第一个示例返回一个由rval_ref. 该临时文件的寿命将超出rval_ref定义范围，您可以像按值捕获它一样使用它。这与以下内容非常相似：

const std::vector<int>& rval_ref = return_vector();

except that in my rewrite you obviously can't use rval_refin a non-const manner.

除了在我的重写中，您显然不能rval_ref以非常量的方式使用。

Second example

第二个例子

std::vector<int>&& return_vector(void)
{
    std::vector<int> tmp {1,2,3,4,5};
    return std::move(tmp);
}

std::vector<int> &&rval_ref = return_vector();

In the second example you have created a run time error. rval_refnow holds a reference to the destructed tmpinside the function. With any luck, this code would immediately crash.

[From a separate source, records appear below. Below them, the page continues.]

Lemma step_inv t s s' : inv s -> funcSmallSet t s = Some s' -> inv s'.
Proof.
  intros Hi Hs. unfold funcSmallSet in Hs.
  destruct (callers s !! t) as [p|] eqn:Ht; [cbn in Hs|done].
  pose proof Hi as [Hm Hpc Hmu Hnd Hc]. pose proof (Hpc t p Ht) as Hp.
  pose proof (Hmu t p Ht) as Hl. destruct p as [k|k|k|k latest|k v|k v]; cbn in Hp, Hl.
  - destruct (hit (latestMap s) k) as [v|] eqn:Hh; injection Hs as <-; by_goto.
  - destruct (mu s) eqn:Hmu0; [done|]. injection Hs as <-.
    assert (forall t' p', callers s !! t' = Some p' -> ~ holds_lock p') as Hno
      by (intros t' p' Hx Hh; by specialize (Hmu t' p' Hx Hh)).
    apply (inv_goto (State (latestMap s) (Some t) (callers s) (calls s)) t (PReload k));
      [|done|done|cbn; intros ?? Hx; congruence].
    split; cbn; try done. intros t' p' Hx Hh. by destruct (Hno _ _ Hx).
  - specialize (Hl I). destruct (hit (latestMap s) k) as [v|] eqn:Hh; injection Hs as <-;
      [by_goto|]. split; cbn; try done.
    + intros t' p'. rewrite lookup_insert_Some. intros [[<- <-]|[_ Hx]]; [done|by apply (Hpc t')].
    + intros t' p'. rewrite lookup_insert_Some. intros [[<- <-]|[_ Hx]]; [done|by apply Hmu].
    + constructor; [|done]. intros [Hk|[t' Ht']]%Hc; [by rewrite Hh in Hk; destruct Hk|].
      assert (mu s = Some t') as Heq by (by apply (Hmu t' _ Ht')). simplify_eq.
    + intros k' [->|Hk]%elem_of_cons; [right; exists t; by rewrite lookup_insert_eq|].
      destruct (Hc k' Hk) as [?|[t' Ht']]; [by left|].
      assert (mu s = Some t') as Heq by (by apply (Hmu t' _ Ht')). simplify_eq.
  - destruct Hp as [-> Hh]. specialize (Hl I). injection Hs as <-.
    set (m := default ∅ (latestMap s)) in *.
    assert (forall k' v', hit (latestMap s) k' = Some v' -> <[k := f k]> m !! k' = Some v') as Hmono.
    { intros k' v' Hk'. rewrite lookup_insert_ne; [done|]. intros ->. unfold hit in *. fold m in Hh, Hk'. congruence. }
    split; unfold hit; cbn.
    + intros k' v'. rewrite lookup_insert_Some. intros [[<- <-]|[_ ?]]; [done|by apply Hm].
    + intros t' p'. rewrite lookup_insert_Some. intros [[<- <-]|[Hne Hx]].
      * cbn. unfold hit. cbn. by rewrite lookup_insert_eq.
      * specialize (Hpc _ _ Hx). destruct p'; cbn in *; unfold hit; cbn; auto.
        assert (mu s = Some t') by (by apply (Hmu t' _ Hx)). congruence.
    + intros t' p'. rewrite lookup_insert_Some. intros [[<- <-]|[_ Hx]]; [done|by apply Hmu].
    + done.
    + intros k' Hk'. destruct (decide (k = k')) as [<-|Hne]; [left; by rewrite lookup_insert_eq|].
      destruct (Hc k' Hk') as [[v' Hv']|[t' Ht']]; [left; rewrite (Hmono _ v') by done; eauto|].
      assert (mu s = Some t') by (by apply (Hmu t' _ Ht')). simplify_eq.
  - specialize (Hl I). injection Hs as <-. split; cbn; try done.
    + intros t' p'. rewrite lookup_insert_Some. intros [[<- <-]|[_ Hx]]; [done|by apply (Hpc t')].
    + intros t' p'. rewrite lookup_insert_Some. intros [[<- <-]|[Hne Hx]]; [done|].
      intros Hh. specialize (Hmu _ _ Hx Hh). congruence.
    + intros k' Hk'. destruct (Hc k' Hk') as [?|[t' Ht']]; [by left|right]. exists t'.
      rewrite lookup_insert_ne; [done|]. intros ->. congruence.
  - done.
Qed.

Lemma init_inv keys : inv (init keys).
Proof.
  assert (forall t p, callers (init keys) !! t = Some p -> exists k, p = PLoad k) as Hp.
  { intros t p. unfold init. cbn. rewrite map_lookup_imap.
    destruct (list_to_map _ !! t) as [k|]; cbn; intros [= <-]. eauto. }
  split; unfold hit; cbn.
  - intros k v. by rewrite lookup_empty.
  - intros t p [k ->]%Hp. done.
  - intros t p [k ->]%Hp. done.
  - constructor.
  - intros k Hk. by apply elem_of_nil in Hk.
Qed.

Lemma run_inv sched s : inv s -> inv (run sched s).
Proof.
  revert s. induction sched as [|t sched IH]; intros s Hs; [done|]. cbn [run]. apply IH.
  destruct (funcSmallSet t s) as [s'|] eqn:Hst; [by eapply step_inv|done].
Qed.
End small_set.
End SmallSet.

(** C12: the function that [funcSmallSet] returns is [f], for any number of
    concurrent callers under any interleaving of their accesses to the map
    and the mutex: a caller that has returned returned [f k], [f] was called
    at most once for each key, and no value that was stored is lost. *)
Theorem funcSmallSet_memoizes {K V} `{Countable K} (f : K -> V) keys sched :
  let s := SmallSet.run f sched (SmallSet.init keys) in
  (forall t k v, SmallSet.callers s !! t = Some (SmallSet.PDone k v) ->
     v = f k /\ SmallSet.hit (SmallSet.latestMap s) k = Some v) /\
  NoDup (SmallSet.calls s) /\
  (forall k v, SmallSet.hit (SmallSet.latestMap s) k = Some v -> v = f k).
Proof.
  intros s. destruct (SmallSet.run_inv f sched _ (SmallSet.init_inv f keys)) as [Hm Hpc _ Hnd _].
  split_and!; [|done|done]. intros t k v Ht. pose proof (Hpc _ _ Ht) as Hh. split; [|done]. by apply Hm.
Qed.
(** The two times are read from the clock one after the other. *)
Definition ReadSetFileAttributes `{X : Xdr} (now1 now2 : Z) : st bytes (res SetFileAttributes) :=
  mode <?~ read_optional xdr_ReadUint32 ;;
  uid <?~ read_optional xdr_ReadUint32 ;;
  gid <?~ read_optional xdr_ReadUint32 ;;
  size <?~ read_optional xdr_ReadUint64 ;;
  atime <?~ read_time now1 ;;
  mtime <?~ read_time now2 ;;
  st_ret (Ok (MkSetAttrs mode uid gid size atime mtime)).

Definition attrs_Mode (s : SetFileAttributes) (def : Z) : Z :=
  match SetMode s with Some m => mode_Perm m | None => def end.

Section proc.
Context {U : Type} {Uh : NfsHandler U} {Uw : NfsWriter U}.
Abbreviation M A := (pst U (res A)).

(** [if err := m; err != nil] with the error replaced. *)
Definition with_err {A} (f : error -> error) (m : M A) : M A :=
  r <-! m ;; pst_ret (map_err f r).
Definition with_status {A} (status : Z) (m : M A) : M A := with_err (fun e => NFSStatusError status (Some e)) m.

Definition chmod_err (e : error) : error :=
  if errors_Is e os_IsPermission then NFSStatusError NFSStatusAccess (Some ErrPermission) else e.

Definition apply_mode (s : SetFileAttributes) (changer : option (Change U)) (file : bytes) (curr : FileAttribute) : M unit :=
  match SetMode s with
  | None => pst_ok tt
  | Some m =>
      let mode := mode_Perm m in
      if mode =? mode_Perm (a_FileMode curr) then pst_ok tt else
      match changer with
      | None => pst_ret (status_err NFSStatusNotSupp (Some ErrPermission))
      | Some c => with_err chmod_err (Chmod c file mode)
      end
  end.

Definition apply_owner (s : SetFileAttributes) (changer : option (Change U)) (file : bytes) (curr : FileAttribute) : M unit :=
  match SetUID s, SetGID s with
  | None, None => pst_ok tt
  | _, _ =>
      let euid := default (a_UID curr) (SetUID s) in
      let egid := default (a_GID curr) (SetGID s) in
      if (euid =? a_UID curr) && (egid =? a_GID curr) then pst_ok tt else
      match changer with
      | None => pst_ret (status_err NFSStatusNotSupp (Some ErrPermission))
      | Some c => with_err chmod_err (Lchown c file euid egid)
      end
  end.

(** The mode of [curr] has only permission bits, so the test for a link
    never holds. *)
Definition apply_size (s : SetFileAttributes) (file : bytes) (curr : FileAttribute) : M unit :=
  match SetSize s with
  | None => pst_ok tt
  | Some size =>
      if has_bit (a_FileMode curr) ModeSymlink then pst_ret (status_err NFSStatusNotSupp (Some ErrInvalid)) else
      fp <-? with_err (fun e => if errors_Is e os_IsPermission then NFSStatusError NFSStatusAccess (Some e) else e)
               (nw_OpenFile file (Z.lor O_WRONLY O_EXCL) 0) ;;
      if MaxInt64 <? size then pst_ret (status_err NFSStatusInval (Some ErrInvalid)) else
      _ <-? nw_Truncate fp (i64 size) ;;
      nw_Close fp
  end.

(** The times are compared as pointers to new values, which are never
    equal. *)
Definition apply_times (s : SetFileAttributes) (changer : option (Change U)) (file : bytes) (curr : FileAttribute) : M unit :=
  match SetAtime s, SetMtime s with
  | None, None => pst_ok tt
  | _, _ =>
      let atime := default (Native (a_Atime curr)) (SetAtime s) in
      let mtime := default (Native (a_Mtime curr)) (SetMtime s) in
      match changer with
      | None => pst_ret (status_err NFSStatusNotSupp (Some ErrPermission))
      | Some c => with_err (fun e => if errors_Is e os_IsPermission then NFSStatusError NFSStatusAccess (Some e) else e)
                    (Chtimes c file atime mtime)
      end
  end.

Definition Apply (s : SetFileAttributes) (changer : option (Change U)) (file : bytes) : M unit :=
  r <-? attempt (nh_Lstat file) ;;
  match r with
  | Err e =>
      if errors_Is e os_IsNotExist then pst_ret (status_err NFSStatusNoEnt (Some ErrNotExist))
      else if errors_Is e os_IsPermission then pst_ret (status_err NFSStatusAccess (Some ErrPermission))
      else pst_ok tt
  | Ok curOS =>
      let curr := ToFileAttribute curOS file in
      _ <-? apply_mode s changer file curr ;;
      _ <-? apply_owner s changer file curr ;;
      _ <-? apply_size s file curr ;;
      apply_times s changer file curr
  end.

(** ** The common checks *)

Definition check_write (status : Z) : M unit :=
  if negb nh_CanWrite then pst_ret (status_err status (Some ErrPermission)) else pst_ok tt.
Definition check_name (name : bytes) (e : option error) : M unit :=
  if PathNameMax <? Z.of_nat (length name) then pst_ret (status_err NFSStatusNameTooLong e) else pst_ok tt.

(** The parent must be a directory. *)
Definition check_parent (path : list bytes) : M FileInfo :=
  s <-? with_status NFSStatusAccess (nh_Stat (nh_Join path)) ;;
  if negb (fi_IsDir s) then pst_ret (status_err NFSStatusNotDir None) else pst_ok s.
(** ... and the new file must not exist. *)
Definition check_absent (newFilePath : bytes) : M unit :=
  r <-? attempt (nh_Stat newFilePath) ;;
  match r with Ok _ => pst_ret (status_err NFSStatusExist (Some ErrExist)) | Err _ => pst_ok tt end.

(** [Stat] with the errors of REMOVE, and of RENAME without permission. *)
Definition io_status (perm : bool) (e : error) : error :=
  NFSStatusError (if os_IsNotExist e then NFSStatusNoEnt
                  else if perm && os_IsPermission e then NFSStatusAccess else NFSStatusIO) (Some e).
Definition stat_dir (perm : bool) (fullPath : bytes) : M FileInfo :=
  info <-? with_err (io_status perm) (nh_Stat fullPath) ;;
  if negb (fi_IsDir info) then pst_ret (status_err NFSStatusNotDir None) else pst_ok info.

(** A new file's handle and attributes, and its directory's. *)
Record newFileReply := MkNewFile { nf_handle : bytes; nf_attr : option FileAttribute; nf_dirAttr : option FileAttribute }.
(** [wcc_data]. *)
Definition wcc : Type := option FileCacheAttribute * option FileAttribute.

(** ** WRITE and COMMIT *)

Definition unstable : Z := 0.
Definition dataSync : Z := 1.
Definition fileSync : Z := 2.

Record writeArgs := MkWriteArgs { wa_Handle : bytes; wa_Offset : Z; wa_Count : Z; wa_How : Z; wa_Data : bytes }.
Record writeReply := MkWriteReply { wr_wcc : wcc; wr_count : Z; wr_committed : Z; wr_verf : bytes }.

Definition onWrite (a : res writeArgs) : M writeReply :=
  req <-? args a ;;
  path <-? from_handle (wa_Handle req) ;;
  _ <-? check_write NFSStatusROFS ;;
  if (MaxInt32 <? Z.of_nat (length (wa_Data req))) || (MaxInt32 <? wa_Count req)
  then pst_ret (status_err NFSStatusFBig (Some ErrInvalid)) else
  if negb ((wa_How req =? unstable) || (wa_How req =? dataSync) || (wa_How req =? fileSync))
  then pst_ret (status_err NFSStatusInval (Some ErrInvalid)) else
  let fullPath := nh_Join path in
  info <-? with_err (fun e => NFSStatusError (if os_IsNotExist e then NFSStatusNoEnt else NFSStatusAccess) (Some e)) (nh_Stat fullPath) ;;
  if negb (mode_IsRegular (fi_Mode info)) then pst_ret (status_err NFSStatusInval (Some ErrInvalid)) else
  let preOpCache := AsCache (ToFileAttribute info fullPath) in
  file <-? with_status NFSStatusAccess (nw_OpenFile (nh_Join path) O_RDWR (mode_Perm (fi_Mode info))) ;;
  _ <-? (if 0 <? wa_Offset req then with_status NFSStatusIO (nw_Seek file (i64 (wa_Offset req))) else pst_ok tt) ;;
  let end_ := if Z.of_nat (length (wa_Data req)) <? wa_Count req then u32 (Z.of_nat (length (wa_Data req))) else wa_Count req in
  writtenCount <-? with_status NFSStatusIO (nw_Write file (take (Z.to_nat end_) (wa_Data req))) ;;
  _ <-? with_status NFSStatusIO (nw_Close file) ;;
  post <-? tryStat path ;;
  pst_ok (MkWriteReply (Some preOpCache, post) (u32 writtenCount) fileSync nw_ID).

在第二个示例中，您创建了一个运行时错误。 rval_ref现在持有对函数tmp内部的destructed 的引用。运气好的话，这段代码会立即崩溃。

Third example

第三个例子

std::vector<int> return_vector(void)
{
    std::vector<int> tmp {1,2,3,4,5};
    return std::move(tmp);
}

std::vector<int> &&rval_ref = return_vector();

Your third example is roughly equivalent to your first. The std::moveon tmpis unnecessary and can actually be a performance pessimization as it will inhibit return value optimization.

您的第三个示例大致相当于您的第一个示例。该std::move上tmp是不必要的，而且实际上是一个性能pessimization，因为它会抑制返回值优化。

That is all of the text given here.